◆ **Work item**
In the listing below, how many lines include "started"? Give the number and no other text.

◆ **Data**
--*--

Lemma lookup_set (l : list proc) i j p' q :
  <[i := p']> l !! j = Some q -> (i = j /\ q = p') \/ (i <> j /\ l !! j = Some q).
Proof.
  destruct (decide (i = j)) as [<-|]; intros Hj.
  - left. split; [done|]. destruct (l !! i) eqn:E; [|by rewrite list_insert_ge in Hj; [congruence|by apply lookup_ge_None]].
    rewrite list_lookup_insert_eq in Hj by (eapply lookup_lt_Some; done). congruence.
  - right. by rewrite list_lookup_insert_ne in Hj.
Qed.

Lemma live_zero : live zero_proc = false.
Proof. reflexivity. Qed.

(** The table after a change of slot [i]: what has to be shown. *)
Lemma body_set l n a s m i p p' a' s' m' :
  body l n a s m -> l !! i = Some p -> Z.of_nat i < n ->
  slot_ok m' p' ->
  (forall j q, i <> j -> l !! j = Some q -> live q = true -> m' !! p_pid q = m !! p_pid q) ->
  (forall j q, i <> j -> l !! j = Some q -> live q = true -> live p' = true -> p_pid q <> p_pid p') ->
  (name_of p' = name_of p \/ forall j q, i <> j -> l !! j = Some q -> name_of p' <> [] -> name_of p' <> name_of q) ->
  (forall pid path b, m' !! pid = Some (Service path b) ->
     (live p' = true /\ p_pid p' = pid) \/
     (m !! pid = Some (Service path b) /\ (live p = true -> p_pid p <> pid))) ->
  a' = a - (if live p then 1 else 0) + (if live p' then 1 else 0) ->
  scripts_ok s' m' ->
  body (<[i := p']> l) n a' s' m'.
Proof.
  intros [Hlen Hn Htail Hslot Huniq Hnames Htrack Halive Hscr] Hi Hin Hp' Hm Hpid Hname Htr Ha Hs. split.
  - by rewrite length_insert.
  - done.
  - intros j q [[<- ->]|[? Hj]]%lookup_set Hge; [lia|by eapply Htail].
  - intros j q [[<- ->]|[Hne Hj]]%lookup_set; [done|]. destruct (Hslot _ _ Hj) as [H1 H2 H2' H3 H4].
    split; [done|done|done|done|]. intros Hl. rewrite (Hm _ _ Hne Hj Hl). auto.
  - intros j k q r [[<- ->]|[Hj1 Hj]]%lookup_set [[<- ->]|[Hk1 Hk]]%lookup_set Hne Hlq Hlr; [done| | |by eapply Huniq].
    + apply not_eq_sym. by eapply Hpid.
    + by eapply Hpid.
  - intros j k q r [[<- ->]|[Hj1 Hj]]%lookup_set [[<- ->]|[Hk1 Hk]]%lookup_set Hne Hnm; [done| | |by eapply Hnames].
    + destruct Hname as [He|Hname]; [rewrite He in *; by eapply Hnames|by eapply Hname].
    + destruct Hname as [He|Hname]; [rewrite He; by eapply (Hnames j i)|].
      intros Heq. rewrite Heq in Hnm. by eapply (Hname j q).
  - intros pid path b [[? ?]|[Hmp Hnp]]%Htr.
    + exists i, p'. split; [|done]. apply list_lookup_insert_eq. by eapply lookup_lt_Some.
    + destruct (Htrack _ _ _ Hmp) as (j & q & Hj & Hl & <-). exists j, q. split; [|done].
      rewrite list_lookup_insert_ne; [done|]. intros <-. rewrite Hi in Hj. injection Hj as <-. by apply Hnp.
  - pose proof (nlive_insert l i p p' Hi). lia.
  - done.
Qed.

(** The slot keeps its process. *)
Lemma body_same l n a s m i p p' :
  body l n a s m -> l !! i = Some p -> Z.of_nat i < n ->
  p_name p' = p_name p -> live p' = live p -> p_pid p' = p_pid p -> (p_flags p' = 0 -> p_flags p = 0) ->
  (p_flags p' <> 0 -> has (p_flags p') P_IN_USE = true) ->
  body (<[i := p']> l) n a s m.
Proof.
  intros Hb Hi Hin Hn Hl Hp Hf Hbit. pose proof (b_slot _ _ _ _ _ Hb _ _ Hi) as [H1 H2 H2' H3 H4].
  assert (name_of p' = name_of p) as Hnm by (unfold name_of; by rewrite Hn).
  eapply body_set; [done..|split| | | | | |].
  - by rewrite Hn.
  - rewrite Hp, Hnm. auto.
  - done.
  - rewrite Hl, Hp. done.
  - rewrite Hl, Hp. unfold path_of. rewrite Hnm. done.
  - done.
  - intros j q Hne Hj Hlq Hl'. rewrite Hl in Hl'. rewrite Hp. apply not_eq_sym. by eapply (b_uniq _ _ _ _ _ Hb).
  - by left.
  - intros pid path b Hm. destruct (b_track _ _ _ _ _ Hb _ _ _ Hm) as (j & q & Hj & Hlq & <-).
    destruct (decide (i = j)) as [<-|Hne].
    + rewrite Hi in Hj. injection Hj as <-. left. by rewrite Hl, Hp.
    + right. split; [done|]. intros Hlp. by eapply (b_uniq _ _ _ _ _ Hb).
  - rewrite Hl. lia.
  - apply (b_script _ _ _ _ _ Hb).
Qed.

(** A slot without a process gets other contents without a process. *)
Lemma body_idle l n a s m i p p' :
  body l n a s m -> l !! i = Some p -> Z.of_nat i < n ->
  live p = false -> live p' = false -> length (p_name p') = 16%nat -> (p_flags p' = 0 -> p_pid p' = 0 /\ name_of p' = []) ->
  (p_flags p' <> 0 -> has (p_flags p') P_IN_USE = true) ->
  (name_of p' = name_of p \/ forall j q, i <> j -> l !! j = Some q -> name_of p' <> [] -> name_of p' <> name_of q) ->
  body (<[i := p']> l) n a s m.
Proof.
  intros Hb Hi Hin Hl Hl' Hn Hf Hbit Hnm. eapply body_set; [done..|split| | | | | |]; try done.
  - by rewrite Hl'.
  - by rewrite Hl'.
  - intros. congruence.
  - intros pid path b Hm. right. split; [done|]. by rewrite Hl.
  - rewrite Hl, Hl'. lia.
  - apply (b_script _ _ _ _ _ Hb).
Qed.

(** A slot without a process gets a new one. *)
Lemma body_fork l n a s m i p p' b :
  body l n a s m -> l !! i = Some p -> Z.of_nat i < n -> live p = false ->
  live p' = true -> 0 < p_pid p' -> p_name p' = p_name p -> p_flags p' <> 0 -> has (p_flags p') P_IN_USE = true ->
  m !! p_pid p' = None ->
  body (<[i := p']> l) n (a + 1) s (<[p_pid p' := Service (path_of p) b]> m).
Proof.
  intros Hb Hi Hin Hl Hl' Hp Hn Hf Hbit Hm. pose proof (b_slot _ _ _ _ _ Hb _ _ Hi) as [H1 _ _ _ _].
  assert (name_of p' = name_of p) as Hnm by (unfold name_of; by rewrite Hn).
  assert (forall j q, i <> j -> l !! j = Some q -> live q = true -> p_pid q <> p_pid p') as Hne.
  { intros j q _ Hj Hq He. destruct (so_child _ _ (b_slot _ _ _ _ _ Hb _ _ Hj) Hq) as [b' Hb'].
    rewrite He in Hb'. congruence. }
  eapply body_set; [done..|split| | | | | |].
  - by rewrite Hn.
  - done.
  - done.
  - done.
  - intros _. exists b. rewrite lookup_insert_eq. unfold path_of. by rewrite Hnm.
  - intros j q Hij Hj Hq. rewrite lookup_insert_ne; [done|]. apply not_eq_sym. by eapply Hne.
  - intros. by eapply Hne.
  - by left.
  - intros pid path b' Hpid. destruct (decide (p_pid p' = pid)) as [<-|?]; [by left|].
    rewrite lookup_insert_ne in Hpid by done. right. split; [done|]. by rewrite Hl.
  - rewrite Hl, Hl'. lia.
  - by apply scripts_service, (b_script _ _ _ _ _ Hb).
Qed.

(** The process of a slot was waited for. *)
Lemma body_death l n a s m i p p' :
  body l n a s m -> l !! i = Some p -> Z.of_nat i < n -> live p = true ->
  live p' = false -> p_name p' = p_name p -> (p_flags p' = 0 -> p_pid p' = 0 /\ name_of p' = []) ->
  (p_flags p' <> 0 -> has (p_flags p') P_IN_USE = true) -> p_pid p <> s ->
  body (<[i := p']> l) n (a - 1) s (delete (p_pid p) m).
Proof.
  intros Hb Hi Hin Hl Hl' Hn Hf Hbit Hs. pose proof (b_slot _ _ _ _ _ Hb _ _ Hi) as [H1 _ _ _ _].
  assert (name_of p' = name_of p) as Hnm by (unfold name_of; by rewrite Hn).
  eapply body_set; [done..|split| | | | | |].
  - by rewrite Hn.
  - done.
  - done.
  - by rewrite Hl'.
  - by rewrite Hl'.
  - intros j q Hij Hj Hq. rewrite lookup_delete_ne; [done|]. by eapply (b_uniq _ _ _ _ _ Hb).
  - intros. congruence.
  - by left.
  - intros pid path b Hpid. apply lookup_delete_Some in Hpid as [Hne Hpid]. by right.
  - rewrite Hl, Hl'. lia.
  - by apply scripts_delete, (b_script _ _ _ _ _ Hb).
Qed.

(** A script was started, or a child that is not a service was waited for. *)
Lemma body_children l n a s m s' m' :
  body l n a s m ->
  (forall pid path b, m !! pid = Some (Service path b) <-> m' !! pid = Some (Service path b)) ->
  scripts_ok s' m' ->
  body l n a s' m'.
Proof.
  intros [Hlen Hn Htail Hslot Huniq Hnames Htrack Halive Hscr] Hm Hs. split; try done.
  - intros i p Hi. destruct (Hslot _ _ Hi) as [H1 H2 H2' H3 H4]. split; try done.
    intros [b Hb]%H4. exists b. by apply Hm.
  - intros pid path b Hpid%Hm. by eapply Htrack.
Qed.

(** The kernel's descriptor, the time and the ring do not matter. *)
Definition mild (f : proc -> proc) : Prop :=
  forall p, p_name (f p) = p_name p /\ p_pid (f p) = p_pid p /\ p_flags (f p) = p_flags p.

Lemma alter_insert_proc (l : list proc) i f p : l !! i = Some p -> alter f i l = <[i := f p]> l.
Proof.
  intros Hi. apply list_eq. intros j. destruct (decide (i = j)) as [<-|].
  - rewrite list_lookup_alter_eq, Hi, list_lookup_insert_eq by (by eapply lookup_lt_Some). done.
  - by rewrite list_lookup_alter_ne, list_lookup_insert_ne by done.
Qed.

Lemma live_mild f p : mild f -> live (f p) = live p.
Proof. intros Hf. destruct (Hf p) as (_ & H1 & H2). unfold live. by rewrite H1, H2. Qed.

Lemma body_mild l n a s m i f : mild f -> body l n a s m -> body (alter f i l) n a s m.
Proof.
  intros Hf Hb. destruct (l !! i) as [p|] eqn:Hi.
  2: { replace (alter f i l) with l; [done|]. apply list_eq. intros j. destruct (decide (i = j)) as [<-|].
       - by rewrite list_lookup_alter_eq, Hi.
       - by rewrite list_lookup_alter_ne. }
  rewrite (alter_insert_proc _ _ _ _ Hi). destruct (Hf p) as (H1 & H2 & H3).
  destruct (Z.ltb_spec (Z.of_nat i) n) as [Hin|Hge].
  { eapply body_same; [done..|by apply live_mild|done|congruence|].
    rewrite H3. apply (so_bit _ _ (b_slot _ _ _ _ _ Hb _ _ Hi)). }
  pose proof (live_mild f p Hf) as Hl. pose proof (b_slot _ _ _ _ _ Hb _ _ Hi) as Hs.
  assert (name_of (f p) = name_of p) as Hnm by (unfold name_of; by rewrite H1).
  destruct Hb as [Hlen Hn Htail Hslot Huniq Hnames Htrack Halive Hscr].
  assert (forall j q, <[i := f p]> l !! j = Some q -> exists r, l !! j = Some r /\ live q = live r /\
    p_pid q = p_pid r /\ p_flags q = p_flags r /\ p_name q = p_name r) as Hin.
  { intros j q [[<- ->]|[_ Hj]]%lookup_set; [by exists p|by exists q]. }
  split.
  - by rewrite length_insert.
  - done.
  - intros j q (r & Hj & _ & _ & -> & _)%Hin. by apply Htail.
  - intros j q (r & Hj & E1 & E2 & E3 & E4)%Hin. destruct (Hslot _ _ Hj) as [S1 S2 S2' S3 S4].
    assert (name_of q = name_of r) as E5 by (unfold name_of; by rewrite E4).
    split; rewrite ?E1, ?E2, ?E3, ?E4, ?E5; try done. unfold path_of. by rewrite E5.
  - intros j k q q' (r & Hj & E1 & E2 & _)%Hin (r' & Hk & E1' & E2' & _)%Hin ?. rewrite E1, E1', E2, E2'. by eapply Huniq.
  - intros j k q q' (r & Hj & _ & _ & _ & E4)%Hin (r' & Hk & _ & _ & _ & E4')%Hin ?. unfold name_of.
    rewrite E4, E4'. by eapply Hnames.
  - intros pid path b (j & q & Hj & Hlq & Hq)%Htrack. destruct (decide (i = j)) as [<-|Hne].
    + rewrite Hi in Hj. injection Hj as <-. exists i, (f p).
      rewrite list_lookup_insert_eq by (by eapply lookup_lt_Some). by rewrite Hl, H2.
    + exists j, q. by rewrite list_lookup_insert_ne.
  - pose proof (nlive_insert l i p (f p) Hi). rewrite Hl in *. lia.
  - done.
Qed.
End svctable.

(** ** The hub *)

Section hub.
Context `{HK : !Kern hcall} `{HL : !Locals} `{HC : !Config}.

(** The table agrees with the children. *)
Definition ok (h : hub) (t : trace hcall) : Prop :=
  body (procs h) (nprocs h) (nalive h) (scrpid h) (children t).

(** The slot has no process any more, whatever its pid [z] says: a new one may be
    started, or the slot marked. *)
Definition idle (p : proc) : proc := p <| p_pid := 0 |>.
Definition limbo (i : nat) (z : Z) (h : hub) (t : trace hcall) : Prop :=
  exists p, procs h !! i = Some p /\ Z.of_nat i < nprocs h /\ p_flags p <> 0 /\
    has (p_flags p) P_STATUS = false /\ p_pid p = z /\
    body (<[i := idle p]> (procs h)) (nprocs h) (nalive h) (scrpid h) (children t).

(** Slot [i] may be wiped. *)
Definition wipeable (i : nat) (h : hub) (t : trace hcall) : Prop :=
  exists p, procs h !! i = Some p /\
    body (<[i := zero_proc]> (procs h)) (nprocs h) (nalive h) (scrpid h) (children t).

(** Steps that do not concern the table: they keep the state of the hub, an
    agreement, and an agreement but for one slot. *)
Definition tame : relation (hub * trace hcall) := fun a b =>
  h_state b.1 = h_state a.1 /\ (ok a.1 a.2 -> ok b.1 b.2) /\
  nprocs b.1 = nprocs a.1 /\
  (forall i z, limbo i z a.1 a.2 -> limbo i z b.1 b.2) /\
  forall i, wipeable i a.1 a.2 -> wipeable i b.1 b.2.

#[local] Instance tame_preorder : PreOrder tame.
Proof.
  split; [intros a; by split_and!|]. intros a b c (H1 & H2 & H3 & H4 & H5) (H6 & H7 & H8 & H9 & H10).
  split_and!; [congruence|auto|congruence|auto|auto].
Qed.

Lemma tame_call c : plain c = true -> xkeeps tame (xcall c).
Proof.
  intros Hc. apply xkeeps_call. intros h t r. unfold tame, ok, limbo, wipeable. cbn [fst snd].
  by rewrite children_plain.
Qed.

Lemma tame_embed {A} (m : sys sockcall A) : xkeeps tame (xembed Sock m).
Proof. apply xkeeps_embed. intros h t u. unfold tame, ok, limbo, wipeable. cbn [fst snd]. by rewrite children_sock. Qed.

Lemma alter_insert_eq (l : list proc) i f p : alter f i (<[i := p]> l) = <[i := f p]> l.
Proof.
  destruct (decide (i < length l)%nat).
  - rewrite (alter_insert_proc _ _ _ p) by (by apply list_lookup_insert_eq). by rewrite list_insert_insert_eq.
  - rewrite !list_insert_ge by lia. apply list_eq. intros j. destruct (decide (i = j)) as [<-|].
    + rewrite list_lookup_alter_eq. rewrite lookup_ge_None_2 by lia. done.
    + by rewrite list_lookup_alter_ne.
Qed.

--*--

◆ **Written answer**
2